The reply to the records below should contain exactly the lines from the line with "Inductive Role := Submitter" through the line with "match bj_APIKeyID job with", and nothing besides.

--- PROVIDED DATA ---

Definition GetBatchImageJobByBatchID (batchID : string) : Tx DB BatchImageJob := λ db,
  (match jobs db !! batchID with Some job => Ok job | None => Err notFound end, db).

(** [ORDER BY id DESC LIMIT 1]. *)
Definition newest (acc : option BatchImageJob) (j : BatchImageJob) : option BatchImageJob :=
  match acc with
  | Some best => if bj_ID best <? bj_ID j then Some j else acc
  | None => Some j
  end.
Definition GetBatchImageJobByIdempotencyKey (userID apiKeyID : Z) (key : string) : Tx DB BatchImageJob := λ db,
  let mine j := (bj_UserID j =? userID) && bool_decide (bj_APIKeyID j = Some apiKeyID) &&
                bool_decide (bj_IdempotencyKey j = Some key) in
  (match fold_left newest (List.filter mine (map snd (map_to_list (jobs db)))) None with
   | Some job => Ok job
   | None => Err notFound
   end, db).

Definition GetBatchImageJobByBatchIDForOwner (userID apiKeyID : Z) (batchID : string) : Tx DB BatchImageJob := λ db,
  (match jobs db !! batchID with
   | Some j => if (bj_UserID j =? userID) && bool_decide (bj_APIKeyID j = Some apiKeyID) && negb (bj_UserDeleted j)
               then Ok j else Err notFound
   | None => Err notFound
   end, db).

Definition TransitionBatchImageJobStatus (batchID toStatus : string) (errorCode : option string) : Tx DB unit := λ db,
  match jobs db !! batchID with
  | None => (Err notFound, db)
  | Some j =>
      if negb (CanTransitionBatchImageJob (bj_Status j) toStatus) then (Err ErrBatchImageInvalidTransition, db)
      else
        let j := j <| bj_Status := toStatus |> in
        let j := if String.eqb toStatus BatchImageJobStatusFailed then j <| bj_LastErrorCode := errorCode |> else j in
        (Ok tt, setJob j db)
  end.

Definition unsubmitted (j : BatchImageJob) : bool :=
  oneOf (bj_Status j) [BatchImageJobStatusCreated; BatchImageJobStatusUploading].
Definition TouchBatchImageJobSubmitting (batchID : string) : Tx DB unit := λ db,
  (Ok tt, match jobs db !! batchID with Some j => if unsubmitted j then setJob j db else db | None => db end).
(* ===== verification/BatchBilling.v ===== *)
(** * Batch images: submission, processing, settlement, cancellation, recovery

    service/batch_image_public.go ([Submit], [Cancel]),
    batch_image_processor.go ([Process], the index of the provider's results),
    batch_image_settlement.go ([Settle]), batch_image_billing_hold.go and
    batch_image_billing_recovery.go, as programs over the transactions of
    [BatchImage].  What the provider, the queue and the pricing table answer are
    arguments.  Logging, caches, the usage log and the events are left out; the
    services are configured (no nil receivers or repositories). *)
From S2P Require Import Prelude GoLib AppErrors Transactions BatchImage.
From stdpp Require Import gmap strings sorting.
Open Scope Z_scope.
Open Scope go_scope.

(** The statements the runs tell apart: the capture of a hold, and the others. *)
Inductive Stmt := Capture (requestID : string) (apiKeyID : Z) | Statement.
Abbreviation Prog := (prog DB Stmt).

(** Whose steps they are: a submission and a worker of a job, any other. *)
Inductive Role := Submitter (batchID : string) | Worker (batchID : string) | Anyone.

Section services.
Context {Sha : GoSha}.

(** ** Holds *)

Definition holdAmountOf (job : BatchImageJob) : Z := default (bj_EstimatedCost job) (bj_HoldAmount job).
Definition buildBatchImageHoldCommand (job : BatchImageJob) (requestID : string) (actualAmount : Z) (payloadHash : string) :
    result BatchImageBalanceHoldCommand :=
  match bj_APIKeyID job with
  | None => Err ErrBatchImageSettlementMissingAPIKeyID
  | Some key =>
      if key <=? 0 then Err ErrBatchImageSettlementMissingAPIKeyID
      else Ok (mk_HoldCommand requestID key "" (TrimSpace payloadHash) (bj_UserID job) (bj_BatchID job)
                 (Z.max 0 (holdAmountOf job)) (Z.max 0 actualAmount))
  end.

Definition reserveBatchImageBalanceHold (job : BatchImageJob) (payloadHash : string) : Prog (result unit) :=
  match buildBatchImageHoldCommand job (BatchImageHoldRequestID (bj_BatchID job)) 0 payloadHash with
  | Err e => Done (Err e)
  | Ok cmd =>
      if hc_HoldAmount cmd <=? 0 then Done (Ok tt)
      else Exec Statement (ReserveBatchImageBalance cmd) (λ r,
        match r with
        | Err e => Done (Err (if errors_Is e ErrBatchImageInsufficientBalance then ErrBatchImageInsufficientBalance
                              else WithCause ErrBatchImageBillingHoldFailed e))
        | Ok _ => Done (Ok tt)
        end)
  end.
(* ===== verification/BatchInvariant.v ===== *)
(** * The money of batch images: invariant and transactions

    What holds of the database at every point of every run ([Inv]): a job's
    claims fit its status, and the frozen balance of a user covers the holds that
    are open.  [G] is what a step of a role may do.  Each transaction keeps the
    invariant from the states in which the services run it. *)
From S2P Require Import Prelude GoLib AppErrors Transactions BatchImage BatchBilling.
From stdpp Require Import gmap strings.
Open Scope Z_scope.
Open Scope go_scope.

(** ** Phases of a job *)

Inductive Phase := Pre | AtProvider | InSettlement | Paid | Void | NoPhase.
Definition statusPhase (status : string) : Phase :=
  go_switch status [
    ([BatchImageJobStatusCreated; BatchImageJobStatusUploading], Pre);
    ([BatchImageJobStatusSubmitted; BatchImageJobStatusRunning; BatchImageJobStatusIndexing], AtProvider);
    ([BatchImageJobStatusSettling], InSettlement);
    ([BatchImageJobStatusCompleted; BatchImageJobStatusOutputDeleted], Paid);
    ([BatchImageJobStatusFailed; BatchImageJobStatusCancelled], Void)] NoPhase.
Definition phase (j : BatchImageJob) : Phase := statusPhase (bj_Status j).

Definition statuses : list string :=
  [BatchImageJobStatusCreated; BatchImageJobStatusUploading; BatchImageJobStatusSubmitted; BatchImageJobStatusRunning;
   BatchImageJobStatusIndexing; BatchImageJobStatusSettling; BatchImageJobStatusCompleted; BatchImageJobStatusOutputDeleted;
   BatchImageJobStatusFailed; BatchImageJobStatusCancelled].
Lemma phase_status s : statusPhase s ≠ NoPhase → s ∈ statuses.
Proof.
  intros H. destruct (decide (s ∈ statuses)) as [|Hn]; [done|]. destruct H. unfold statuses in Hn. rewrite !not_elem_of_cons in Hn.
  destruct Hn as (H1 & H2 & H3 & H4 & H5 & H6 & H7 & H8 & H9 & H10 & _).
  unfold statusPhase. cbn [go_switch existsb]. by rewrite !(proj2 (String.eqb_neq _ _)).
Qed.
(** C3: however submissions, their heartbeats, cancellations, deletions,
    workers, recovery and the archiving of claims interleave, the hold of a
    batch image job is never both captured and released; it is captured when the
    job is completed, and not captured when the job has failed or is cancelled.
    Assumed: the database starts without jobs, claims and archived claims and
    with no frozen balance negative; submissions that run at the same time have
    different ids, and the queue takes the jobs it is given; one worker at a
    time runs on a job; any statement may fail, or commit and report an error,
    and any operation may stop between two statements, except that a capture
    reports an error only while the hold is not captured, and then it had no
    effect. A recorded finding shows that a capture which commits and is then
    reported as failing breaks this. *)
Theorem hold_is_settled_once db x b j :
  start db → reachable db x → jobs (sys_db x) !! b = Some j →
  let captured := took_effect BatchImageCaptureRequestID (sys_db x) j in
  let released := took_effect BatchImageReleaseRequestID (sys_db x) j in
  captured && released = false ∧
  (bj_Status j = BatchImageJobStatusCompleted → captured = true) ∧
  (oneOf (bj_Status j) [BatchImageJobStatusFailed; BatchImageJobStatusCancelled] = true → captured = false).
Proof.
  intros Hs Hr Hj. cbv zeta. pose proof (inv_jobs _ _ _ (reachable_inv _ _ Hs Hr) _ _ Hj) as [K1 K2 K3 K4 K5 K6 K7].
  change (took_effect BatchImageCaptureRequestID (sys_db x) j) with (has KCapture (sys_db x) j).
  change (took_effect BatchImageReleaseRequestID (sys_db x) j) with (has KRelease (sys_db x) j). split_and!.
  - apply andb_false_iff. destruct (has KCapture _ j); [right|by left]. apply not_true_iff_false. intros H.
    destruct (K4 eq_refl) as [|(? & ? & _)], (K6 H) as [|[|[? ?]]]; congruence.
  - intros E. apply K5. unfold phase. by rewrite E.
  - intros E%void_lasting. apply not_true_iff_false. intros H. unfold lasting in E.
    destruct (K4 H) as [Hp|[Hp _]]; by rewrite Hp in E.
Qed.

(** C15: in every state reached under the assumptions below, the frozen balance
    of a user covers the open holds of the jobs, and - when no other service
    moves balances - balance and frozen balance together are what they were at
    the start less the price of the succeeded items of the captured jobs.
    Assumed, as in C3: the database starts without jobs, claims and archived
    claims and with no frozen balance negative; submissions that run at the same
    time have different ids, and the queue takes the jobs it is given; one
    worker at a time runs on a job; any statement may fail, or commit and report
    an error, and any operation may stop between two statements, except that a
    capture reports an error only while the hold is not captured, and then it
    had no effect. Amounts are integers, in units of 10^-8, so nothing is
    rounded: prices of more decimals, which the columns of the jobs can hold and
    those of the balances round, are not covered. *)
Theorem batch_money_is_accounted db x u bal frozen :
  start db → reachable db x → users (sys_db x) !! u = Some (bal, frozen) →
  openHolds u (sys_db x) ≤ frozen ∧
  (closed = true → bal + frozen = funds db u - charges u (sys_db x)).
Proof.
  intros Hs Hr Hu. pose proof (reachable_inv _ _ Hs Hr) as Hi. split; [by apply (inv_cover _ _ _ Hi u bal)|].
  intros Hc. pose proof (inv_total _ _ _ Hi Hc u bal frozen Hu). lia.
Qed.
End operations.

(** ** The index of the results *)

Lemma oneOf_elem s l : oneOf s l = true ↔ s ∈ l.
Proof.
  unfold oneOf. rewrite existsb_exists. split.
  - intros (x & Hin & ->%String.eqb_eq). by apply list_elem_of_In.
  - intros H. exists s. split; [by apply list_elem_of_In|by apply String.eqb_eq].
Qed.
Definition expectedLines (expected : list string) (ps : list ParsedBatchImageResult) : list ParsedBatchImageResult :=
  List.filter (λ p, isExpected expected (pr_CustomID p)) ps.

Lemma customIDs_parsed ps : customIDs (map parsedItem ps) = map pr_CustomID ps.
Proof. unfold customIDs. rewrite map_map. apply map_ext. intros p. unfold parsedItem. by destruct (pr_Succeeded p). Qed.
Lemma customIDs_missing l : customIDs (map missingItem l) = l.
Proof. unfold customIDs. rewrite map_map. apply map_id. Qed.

---

** RESULT OF THE EXERCISE **
Inductive Role := Submitter (batchID : string) | Worker (batchID : string) | Anyone.

Section services.
Context {Sha : GoSha}.

(** ** Holds *)

Definition holdAmountOf (job : BatchImageJob) : Z := default (bj_EstimatedCost job) (bj_HoldAmount job).
Definition buildBatchImageHoldCommand (job : BatchImageJob) (requestID : string) (actualAmount : Z) (payloadHash : string) :
    result BatchImageBalanceHoldCommand :=
  match bj_APIKeyID job with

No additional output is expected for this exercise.